-- Directions for this task --
All lines in the entries below that hold "list" make up the answer.
[Records]
Lemma summary_fold (l : list Issue) (m : gmap string Z) (k : string) :
  mapGet
    (foldl (fun summary issue => mapIncr (mapIncr summary (Severity issue)) (Type_ issue)) m l) k
  = mapGet m k + spec.count (spec.hasSeverity k) l + spec.count (spec.hasKind k) l.
Proof.
  revert m. induction l as [|i l IH]; intros m; simpl.
  - rewrite !count_nil. lia.
  - rewrite IH, !mapGet_mapIncr, !count_cons.
    unfold spec.hasSeverity, spec.hasKind.
    rewrite (String.eqb_sym (Severity i) k), (String.eqb_sym (Type_ i) k).
    destruct (String.eqb k (Type_ i)), (String.eqb k (Severity i)); lia.
Qed.

(** The entry of a label counts the issues that carry it as their severity
    and those that carry it as their kind. *)
Lemma issuesSummary_get (l : list Issue) (k : string) :
  mapGet (issuesSummary l) k
  = spec.count (spec.hasSeverity k) l + spec.count (spec.hasKind k) l.
Proof.
  unfold issuesSummary. rewrite summary_fold. unfold mapGet at 1.
  rewrite lookup_empty. simpl. lia.
Qed.

Lemma count_zero (p : Issue -> bool) l :
  Forall (fun i => p i = false) l -> spec.count p l = 0.
Proof.
  induction 1 as [|i l Hi _ IH]; [reflexivity|].
  rewrite count_cons, Hi, IH. reflexivity.
Qed.

Lemma valid_not_kind (sev : string) l :
  In sev spec.severities -> spec.validIssues l -> spec.count (spec.hasKind sev) l = 0.
Proof.
  intros Hin Hl. apply count_zero. eapply Forall_impl; [exact Hl|].
  intros i Hi. unfold spec.validIssue in Hi. apply andb_true_iff in Hi as [_ Hk].
  unfold spec.hasKind. simpl in Hk, Hin.
  destruct Hin as [<-|[<-|[<-|[]]]];
    repeat (apply orb_true_iff in Hk as [Hk|Hk]; [apply String.eqb_eq in Hk; rewrite Hk; reflexivity|]);
    discriminate.
Qed.

Lemma valid_not_severity (kind : string) l :
  In kind spec.kinds -> spec.validIssues l -> spec.count (spec.hasSeverity kind) l = 0.
Proof.
  intros Hin Hl. apply count_zero. eapply Forall_impl; [exact Hl|].
  intros i Hi. unfold spec.validIssue in Hi. apply andb_true_iff in Hi as [Hs _].
  unfold spec.hasSeverity. simpl in Hs, Hin.
  destruct Hin as [<-|[<-|[<-|[<-|[]]]]];
    repeat (apply orb_true_iff in Hs as [Hs|Hs]; [apply String.eqb_eq in Hs; rewrite Hs; reflexivity|]);
    discriminate.
Qed.

Lemma summary_severity (sev : string) l :
  In sev spec.severities -> spec.validIssues l ->
  mapGet (issuesSummary l) sev = spec.count (spec.hasSeverity sev) l.
Proof.
  intros Hin Hl. rewrite issuesSummary_get, (valid_not_kind sev l Hin Hl). lia.
Qed.

Lemma summary_kind (kind : string) l :
  In kind spec.kinds -> spec.validIssues l ->
  mapGet (issuesSummary l) kind = spec.count (spec.hasKind kind) l.
Proof.
  intros Hin Hl. rewrite issuesSummary_get, (valid_not_severity kind l Hin Hl). lia.
Qed.

(** A label that is neither a severity nor a kind has no entry. *)
Lemma summary_other (k : string) l :
  ~ In k spec.severities -> ~ In k spec.kinds -> spec.validIssues l ->
  mapGet (issuesSummary l) k = 0.
Proof.
  intros Hs Hk Hl. rewrite issuesSummary_get.
  rewrite !count_zero; [reflexivity| |].
  - eapply Forall_impl; [exact Hl|]. intros i Hi.
    unfold spec.validIssue in Hi. apply andb_true_iff in Hi as [_ Hi].
    unfold spec.hasKind. destruct (String.eqb_spec (Type_ i) k) as [<-|]; [|reflexivity].
    exfalso. apply Hk. apply existsb_exists in Hi as [x [Hx Hex]].
    apply String.eqb_eq in Hex. rewrite Hex. exact Hx.
  - eapply Forall_impl; [exact Hl|]. intros i Hi.
    unfold spec.validIssue in Hi. apply andb_true_iff in Hi as [Hi _].
    unfold spec.hasSeverity. destruct (String.eqb_spec (Severity i) k) as [<-|]; [|reflexivity].
    exfalso. apply Hs. apply existsb_exists in Hi as [x [Hx Hex]].
    apply String.eqb_eq in Hex. rewrite Hex. exact Hx.
Qed.

(** ** Every rule reports issues with a declared severity and kind *)

Lemma valid_nil : spec.validIssues [].
Proof. constructor. Qed.

Lemma valid_app l1 l2 :
  spec.validIssues l1 -> spec.validIssues l2 -> spec.validIssues (l1 ++ l2).
Proof. intros H1 H2. apply Forall_app. split; assumption. Qed.

Lemma valid_flat_map {A : Type} (f : A -> list Issue) (l : list A) :
  (forall x, spec.validIssues (f x)) -> spec.validIssues (flat_map f l).
Proof.
  intros Hf. induction l as [|x l IH]; simpl; [constructor|].
  apply valid_app; [apply Hf | exact IH].
Qed.

Lemma valid_concat_imap (f : nat -> string -> list Issue) (lines : list string) :
  (forall i line, spec.validIssues (f i line)) ->
  spec.validIssues (concat (imap f lines)).
Proof.
  revert f. induction lines as [|l lines IH]; intros f Hf; simpl; [constructor|].
  apply valid_app; [apply Hf|]. apply IH. intros i line. apply Hf.
Qed.

Lemma valid_forLines (lines : list string) (body : Z -> string -> list Issue) :
  (forall i line, spec.validIssues (body i line)) ->
  spec.validIssues (forLines lines body).
Proof.
  intros Hb. unfold forLines. apply valid_concat_imap. intros i line. apply Hb.
Qed.

Lemma valid_Inspect (f : option ast.Node -> list Issue -> list Issue * bool) node :
  (forall n l, spec.validIssues l -> spec.validIssues (fst (f n l))) ->
  spec.validIssues (ast.Inspect f node []).
Proof.
  intros Hf. apply (Inspect_invariant spec.validIssues f Hf). constructor.
Qed.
[/Records]
-- Answer space --
Lemma summary_fold (l : list Issue) (m : gmap string Z) (k : string) :
Lemma issuesSummary_get (l : list Issue) (k : string) :
Lemma valid_flat_map {A : Type} (f : A -> list Issue) (l : list A) :
Lemma valid_concat_imap (f : nat -> string -> list Issue) (lines : list string) :
Lemma valid_forLines (lines : list string) (body : Z -> string -> list Issue) :
Lemma valid_Inspect (f : option ast.Node -> list Issue -> list Issue * bool) node :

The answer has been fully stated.